Forget the 100-mile diet. What's really in vogue these days is the 100-yard diet, where eating locally means eating what's in your and your neighbors' backyards. Particularly intriguing are the new breed of urban farmers, city dwellers who've made it their mission to produce most or all of their food within whatever (confined, urban, often difficult to cultivate) space is available.

Over at the Your City Farmer blog, "intrepid urban farmer" Novella Carpenter tried the 100-yard diet (a phrase she coined) for a month, subsisting on ducks, rabbits, chickens, pigs, bees, vegetables and more that she raised on a rented plot of land in Oakland, California. What I particularly love about Carpenter's blog (which she continued to write after her 30-day experiment was finished) is that it doesn't conceal the warts of farming--you hear about the gross things (rendering duck fat; cruising Dumpsters for pig feed and supplies) as well as the sublime (making nocino, a type of liquor, out of green walnuts, cinnamon, honey, and vodka.) Your City Farmer is more of a traditional diary-style blog than an informational guide, but it will inspire you to at learn more about your food and how you can produce more of it yourself; I don't know how to raise and butcher a rabbit, but now I want to find out.

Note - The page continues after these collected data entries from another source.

Lemma wstep_ok w w' : world_ok w -> wstep header_get o law w w' -> world_ok w'.
Proof.
  intros Hok Hstep. destruct Hstep as [w folder resource ns r c h Hns Hrun|w req r c h Hrun
    |w e task r c h Hin He Hrun|w before run after source rest r c h Hw Htodo Hrun
    |w before run after r c h Hw _ Hrun|w before run after Hw|w q new q' task Hq Hstep
    |w id Hq|w c Hc].
  - by eapply deliver_step_ok.
  - by eapply request_step_ok.
  - pose proof (ran_statics _ _ _ _ _ _ Hrun (wp_begin_task o task _ _))
      as (Hc & new & -> & Hnew & Hbegun).
    apply world_ok_quiet; [done|by apply cells_set_same|done|].
    apply Forall_app_2; [by apply runs_traced_app, Hok|].
    destruct r as [[run|]|]; [|done..]. constructor; [|done]. exists e, task.
    split; [set_solver|]. split; [done|].
    specialize (Hbegun run eq_refl). destruct run; simpl in *;
      destruct Hbegun as (? & ? & ? & ? & ? & found & Hfin & ?);
      (do 5 (split; [done|])); exists found; (split; [set_solver|done]).
  - by eapply turn_ok.
  - destruct (end_of_quiet run) as [Hcalls Hstate].
    pose proof (ran_statics _ _ _ _ _ _ Hrun (wp_and _ _ _ _ _ _ (Hcalls o _ _) (Hstate o _ _)))
      as [(new & -> & Hnew) Hc].
    apply world_ok_quiet; [done|by apply cells_set_same|done|].
    apply runs_traced_app. destruct Hok as (_ & Hruns & _). rewrite Hw in Hruns.
    rewrite Forall_app, Forall_cons in Hruns. apply Forall_app. tauto.
  - rewrite <- (app_nil_r (w_history w)). apply world_ok_quiet; [done|by apply cells_set_same|done|].
    rewrite app_nil_r. destruct Hok as (_ & Hruns & _). rewrite Hw in Hruns.
    rewrite Forall_app, Forall_cons in Hruns. apply Forall_app. tauto.
  - destruct Hok as (Href & Hruns & Hitems & Htasks & Hsecrets).
    split; [|split; [|split; [|split]]].
    + unfold queue_refines in *. rewrite Hq in Href. simpl.
      destruct Href as (id & new1 & Hsteps & Hnew1). exists id, (new1 ++ new).
      rewrite <- (app_nil_r (w_items w)). split; [by econstructor|].
      by rewrite !creates_app, Hnew1.
    + by apply runs_traced_app.
    + by apply items_traced_app.
    + eapply tasks_traced_later; [..|exact Htasks]; [done|done|done|].
      intros e task' Hin He. exfalso. by eapply queue_step_schedules.
    + by apply secrets_known_app.
  - destruct Hok as (Href & Hruns & Hitems & Htasks & Hsecrets).
    split; [|split; [|split; [|split]]]; try done.
    unfold queue_refines in *. rewrite Hq in Href. destruct Href as [-> Hcr]. simpl.
    exists id, []. split; [constructor|done].
  - rewrite <- (app_nil_r (w_history w)). apply world_ok_quiet; [done|done|done|].
    rewrite app_nil_r. apply Hok.
Qed.

(** *** Every call on a metric is well typed *)

Lemma turn_of_quiet run source : calls_in quiet_call (turn_of run source).
Proof. destruct run; apply check_source_quiet. Qed.

Lemma begin_task_quiet task : calls_in quiet_call (begin_task task).
Proof.
  intros o' s t. eapply wp_mono; [apply wp_begin_task|].
  intros r s' t' (_ & new & -> & Hnew & _). by exists new.
Qed.

(** A run of quiet calls from [w]. *)
Lemma quiet_ran_typed {A} (m : io Statics A) w r c h :
  calls_in quiet_call m -> ran o (on_statics m) w r c h ->
  Forall well_typed (w_history w) -> Forall well_typed h.
Proof.
  intros Hm Hrun Hw. destruct (ran_statics _ _ _ _ _ _ Hrun (Hm o _ _)) as (new & -> & Hnew).
  apply Forall_app_2; [done|by apply quiet_typed].
Qed.

Lemma wstep_typed w w' :
  Forall well_typed (w_history w) -> wstep header_get o law w w' ->
  Forall well_typed (w_history w').
Proof.
  intros Hw Hstep. destruct Hstep as [w folder resource ns r c h Hns Hrun|w req r c h Hrun
    |w e task r c h _ _ Hrun|w before run after source rest r c h _ _ Hrun
    |w before run after r c h _ _ Hrun|w before run after _|w q new q' task _ Hstep|w id _|w c _];
    simpl.
  - destruct (wp_elim _ _ _ _ _ _ _ _ Hrun (wp_delivered folder resource ns o _ _ Hns))
      as (_ & new & -> & Hnew). apply Forall_app_2; [done|by eapply leader_typed].
  - destruct (ran_statics _ _ _ _ _ _ Hrun (wp_serve header_get req o _ _))
      as (_ & new & -> & Hnew & _). apply Forall_app_2; [done|by apply web_typed].
  - eapply quiet_ran_typed; [apply begin_task_quiet|done..].
  - eapply quiet_ran_typed; [apply turn_of_quiet|done..].
  - eapply quiet_ran_typed; [apply end_of_quiet|done..].
  - done.
  - apply Forall_app_2; [done|]. by eapply queue_typed, queue_step_calls.
  - done.
  - done.
Qed.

Down the road in Menlo Park, California, Sunset Magazine, Food Editor Margo True and her crew of cooking and gardening experts have created a blog to document their efforts to eat a "One-block diet." Far from the strictly vegetarian asceticism you might expect from such a project, the Sunset crew is raising chickens, growing olives, and even making wine and beer on a small plot of land outside Sunset's offices. Although the tone is a little cutesy for my blood (the crew divided into "teams" with names like "Team Chicken" and "Team Beer") the practical information is incredibly helpful for anyone interested in taking their diet extremely local; who knew, for example, that baby chicks need to be kept at 90 degrees during the first days of life--or that their eyelids open from the bottom? Freaky!

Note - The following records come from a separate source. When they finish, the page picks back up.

Lemma busy_view_first k : k < 2 -> queue_at busy_view k = sys_queue (started "me")
  /\ ~ loop_ready (state_at busy_view k).
Proof.
  assert (Htasks : w_queue_task open_world = Waiting Drained /\ w_queue_task begun_world = Waiting Drained)
    by (split; by_running).
  destruct open_queue as [Hopen Hbegun], Htasks as [Hwait Hwait'].
  intros Hk. unfold queue_at, state_at, queue_run, queue_view. cbn [snd sys_queue].
  destruct k as [|[|]]; [| |lia]; cbn [busy_run Nat.add];
    [rewrite Hopen, Hwait|rewrite Hbegun, Hwait']; (split; [done|]); by unfold loop_ready.
Qed.

Lemma at_queue_view (w : world) q task h : queue_view (at_queue w q task h) = Sys q task.
Proof. reflexivity. Qed.

Lemma at_queue_items (w : world) q task h : w_items (at_queue w q task h) = w_items w.
Proof. reflexivity. Qed.

Lemma at_queue_running (w : world) q task h : w_running (at_queue w q task h) = w_running w.
Proof. reflexivity. Qed.

Lemma busy_view_later k : busy_view (2 + k)
  = (w_items busy_world, seen_from busy_seen 1 (2 + k),
     Sys (queue_at_moment (moment_since k)) (task_at_moment (moment_since k))).
Proof.
  unfold queue_run. cbn [Nat.add busy_run]. unfold world_at_moment.
  by rewrite at_queue_view, at_queue_items.
Qed.

Lemma state_later k : state_at busy_view (2 + k)
  = Sys (queue_at_moment (moment_since k)) (task_at_moment (moment_since k)).
Proof. unfold state_at. by rewrite busy_view_later. Qed.

Lemma running_idle p : running_jobs (queue_at_moment p) = 0%Z.
Proof.
  destruct busy_queue_lone as [(? & ? & _ & _ & _ & _ & Hrunning & _) _].
  destruct p; exact Hrunning.
Qed.

Lemma moments_move p : p <> Idle0 ->
  loop_ready (Sys (queue_at_moment p) (task_at_moment p)) ->
  loop_moved (Sys (queue_at_moment p) (task_at_moment p))
    (Sys (queue_at_moment (moment_after p)) (task_at_moment (moment_after p))).
Proof.
  intros Hp Hready. destruct p; [contradict Hp; reflexivity| | | |discriminate Hready| |]; left; discriminate.
Qed.

(** The configurations that were read allow a job. *)
Definition allows_one (e : event resp) : bool :=
  match e with
  | Ev c r => match c as c return resp c -> bool with
              | GetConfig => fun config => (1 <=? max_running_jobs (rc_action config))%Z
              | _ => fun _ => true
              end r
  end.

Lemma allows_one_limit (t : trace) : forallb allows_one t = true -> Forall (limit_at_least 1) t.
Proof.
  rewrite forallb_forall. intros Hall. apply Forall_forall. intros [c r] Hin.
  specialize (Hall _ ltac:(by apply list_elem_of_In)). destruct c; simpl in *; try done.
  by apply Z.leb_le.
Qed.

Lemma busy_limits n : Forall (limit_at_least 1) (busy_seen n).
Proof.
  destruct n as [|[|[|[|k]]]]; [constructor..| |].
  - apply allows_one_limit. by_running.
  - simpl. apply allows_one_limit. destruct (moment_since k); by_running.
Qed.

Lemma busy_reports n : exists m, n <= m /\ reported busy_view m.
Proof.
  assert (Hidle : exists k, n <= 2 + k /\ moment_since k = Idle).
  { assert (Hd : forall p, p <> Idle0 -> exists d, Nat.iter d moment_after p = Idle).
    { intros []; [done|exists 3|exists 2|exists 1|exists 0|exists 2|exists 1]; done. }
    destruct (Hd (moment_since n) (moment_since_busy n)) as (d & Hd'). exists (d + n).
    split; [lia|]. unfold moment_since in *. by rewrite Nat.iter_add. }
  destruct Hidle as (k & Hle & Hidle). exists (2 + k). split; [done|].
  exists (fun _ => None), None, [], (queue_at_moment Reported).
  unfold queue_at. rewrite state_later, Hidle. split.
  - exists app_services, []. by_running.
  - unfold items_at, calls_at. rewrite <- Nat.add_succ_r, !busy_view_later.
    change (moment_since (S k)) with (moment_after (moment_since k)). rewrite Hidle.
    cbn [seen_from Nat.add busy_seen]. rewrite Hidle. reflexivity.
Qed.

Lemma busy_fair : fair "me" busy_view 1.
Proof.
  split.
  - done.
  - intros n. unfold calls_at. simpl. induction n as [|n IH]; [constructor|].
    apply Forall_app. split; [exact IH|apply busy_limits].
  - intros n Hready. exists n. split; [done|]. destruct n as [|[|k]];
      [by apply busy_view_first in Hready; [|lia]..|].
    revert Hready. change (S (S k)) with (2 + k). rewrite <- Nat.add_succ_r, !state_later.
    apply moments_move, moment_since_busy.
  - intros n. exists n. split; [done|]. intros i _ _. destruct i as [|[|k]].
    + by rewrite (proj1 (busy_view_first 0 ltac:(lia))).
    + by rewrite (proj1 (busy_view_first 1 ltac:(lia))).
    + unfold queue_at. change (S (S k)) with (2 + k). rewrite state_later. cbn [sys_queue].
      by rewrite running_idle.
  - intros n _. destruct (busy_reports n) as (m & Hm & Hreport). exists m. auto.
Qed.

(** ** The execution is fair to the task *)

Lemma no_tasks_before n x : n < 3 -> x ∉ w_running (busy_run n).
Proof.
  intros Hn. assert (Hnil : length (w_running (busy_run n)) = 0)
    by (destruct n as [|[|[|]]]; [by_running..|lia]).
  apply length_zero_iff_nil in Hnil. rewrite Hnil. apply not_elem_of_nil.
Qed.

Lemma task_done_after x k : x ∈ w_running (busy_run (4 + k)) -> todo x = [].
Proof.
  cbn [Nat.add busy_run]. unfold world_at_moment. rewrite at_queue_running. intros Hin.
  assert (Hall : Forall (fun x => todo x = []) (w_running busy_world)).
  { assert (Htodo : todo <$> w_running busy_world = [[]]) by by_running.
    destruct (w_running busy_world) as [|y [|]]; [done| |done].
    injection Htodo as Htodo. by constructor. }
  rewrite Forall_forall in Hall. by apply Hall.
Qed.

Lemma do_turn_taken o (run : nat -> world) n x source rest :
  w_running (run n) = [x] -> todo x = source :: rest -> run (S n) = do_turn o (run n) ->
  has_turn o run x n.
Proof.
  intros Hrun Htodo Hnext. exists [], [], source, rest.
  eexists _, _, _. split; [done|]. split; [done|]. split; [apply ran_advance|].
  rewrite Hnext. unfold do_turn. by rewrite Hrun, Htodo.
Qed.

Lemma busy_fair_tasks : fair_tasks app_services busy_run.
Proof.
  intros n x Hin Htodo. destruct (decide (n < 3)) as [Hlt|Hge].
  { by apply no_tasks_before in Hin. }
  destruct (decide (n = 3)) as [->|Hne].
  - exists 3. split; [done|]. destruct begun_task as (y & Hrun & Htodo').
    cbn [busy_run] in Hin. rewrite Hrun in Hin. apply list_elem_of_singleton in Hin as ->.
    eapply do_turn_taken; [exact Hrun|exact Htodo'|]. cbn [busy_run].
    exact world_at_start.
  - exfalso. apply Htodo. replace n with (4 + (n - 4)) in Hin by lia. by eapply task_done_after.
Qed.

(** ** The task can act *)

Definition app_verdict (source : string) : option CheckedSourceState :=
  Some {| commit_hash := Some "c0ffee"; file_hash := Some (hex_encode (sha256 "")); changed := None |}.

Lemma queue_alive p : queue_event_alive (queue_at_moment p) = true.
Proof.
  destruct busy_queue_lone as [(? & ? & _ & _ & _ & _ & _ & Halive) _].
  destruct p; exact Halive.
Qed.

Lemma at_queue_statics (w : world) q task h :
  api_cache (statics (w_state (at_queue w q task h))) = api_cache (statics (w_state w))
  /\ jobs_queue (statics (w_state (at_queue w q task h))) = Some q.
Proof. done. Qed.

Lemma busy_statics m : 2 <= m ->
  api_cache (statics (w_state (busy_run m))) = api_cache ready_statics
  /\ queue_open (statics (w_state (busy_run m))).
Proof.
  intros Hm. destruct m as [|[|[|[|k]]]]; [lia..| | |]; cbn [busy_run].
  - split; [by_running|]. eexists. split; [apply open_queue|done].
  - split; [by_running|]. eexists. split; [apply open_queue|done].
  - destruct (at_queue_statics busy_world (queue_at_moment (moment_since k))
      (task_at_moment (moment_since k)) (history_since k)) as [Hcache Hqueue].
    unfold world_at_moment, queue_open. rewrite Hcache, Hqueue. split; [by_running|].
    eexists. split; [done|apply queue_alive].
Qed.

(** The task that the leader's scheduler begins in step 2. *)
Lemma begun_task_of : exists e task, e ∈ w_history open_world /\ scheduled_task e = Some task
  /\ begun_world = do_begin app_services open_world
  /\ hd_error (omap scheduled_task (w_history open_world)) = Some task
  /\ task_trigger_kind task = "ScheduleTrigger" /\ task_trigger_ns task = "ci"
  /\ task_trigger_name task = "hourly" /\ task_sources task = All.
Proof.
  assert (Htasks : (fun task => (task_trigger_kind task, task_trigger_ns task, task_trigger_name task,
      task_sources task)) <$> omap scheduled_task (w_history open_world)
    = [("ScheduleTrigger", "ci", "hourly", All)]) by by_running.
  destruct (omap scheduled_task (w_history open_world)) as [|task tasks] eqn:Hl; [done|].
  injection Htasks as Hkind Hns Hname Hsources _.
  assert (Htask : task ∈ omap scheduled_task (w_history open_world)) by (rewrite Hl; by left).
  apply list_elem_of_omap in Htask as (e & Hin & He). by exists e, task.
Qed.

Lemma do_begin_begins o (run : nat -> world) n e task :
  e ∈ w_history (run n) -> scheduled_task e = Some task ->
  hd_error (omap scheduled_task (w_history (run n))) = Some task ->
  run (S n) = do_begin o (run n) -> begins o run task n.
Proof.
  intros Hin He Hhd Hnext. exists e. do 3 eexists. split; [done|]. split; [done|].
  split; [apply ran_advance|]. rewrite Hnext. unfold do_begin.
  destruct (omap scheduled_task (w_history (run n))) as [|task' tasks]; [done|].
  by injection Hhd as ->.
Qed.

Lemma app_has_change task n : 2 <= n -> task_trigger_ns task = "ci" -> task_sources task = All ->
  has_change app_services busy_run task n app_verdict "app" "c0ffee" app_trigger.
Proof.
  intros Hn Hns Hsources. split.
  - by exists "ci".
  - by rewrite Hsources.
  - reflexivity.
  - intros m Hm s. rewrite Hns, Hsources.
    destruct (busy_statics m ltac:(lia)) as [Hcache Hopen]. fold s in Hcache, Hopen.
    unfold action_ready, action_known. rewrite Hcache. split; [done|]. split.
    + split; [done|]. simpl. split; [done|]. intros t. exists owned_action.
      split; [by eexists|done].
    + intros source Hin path s' t Hs. assert (source = "app") as -> by set_solver.
      destruct s' as [c sc q]. simpl in Hs. subst c. reflexivity.
Qed.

Finally, in non-blog-related coverage of the urban farming/foraging movement, In These Times has an in-depth piece about the community urban agriculture movement in the United States. According to In These Times, the Community Food Security Coalition--an umbrella organization for food-policy groups--defines urban agriculture as “the growing, processing, and distribution of food and other products through intensive plant cultivation and animal husbandry in and around cities"--particularly blighted inner cities, where access to fresh, affordable food is most limited. Such areas are popularly known as "food deserts"--places like West Oakland, where liquor stores outnumber grocery stores 40 to 1. To combat problems of access, urban farming brings food into the community, in the form of micro-farms on just a few square meters or acres of land. Many urban gardens are in residents' backyards; others are community gardens whose produce farmers sell in the neighborhood.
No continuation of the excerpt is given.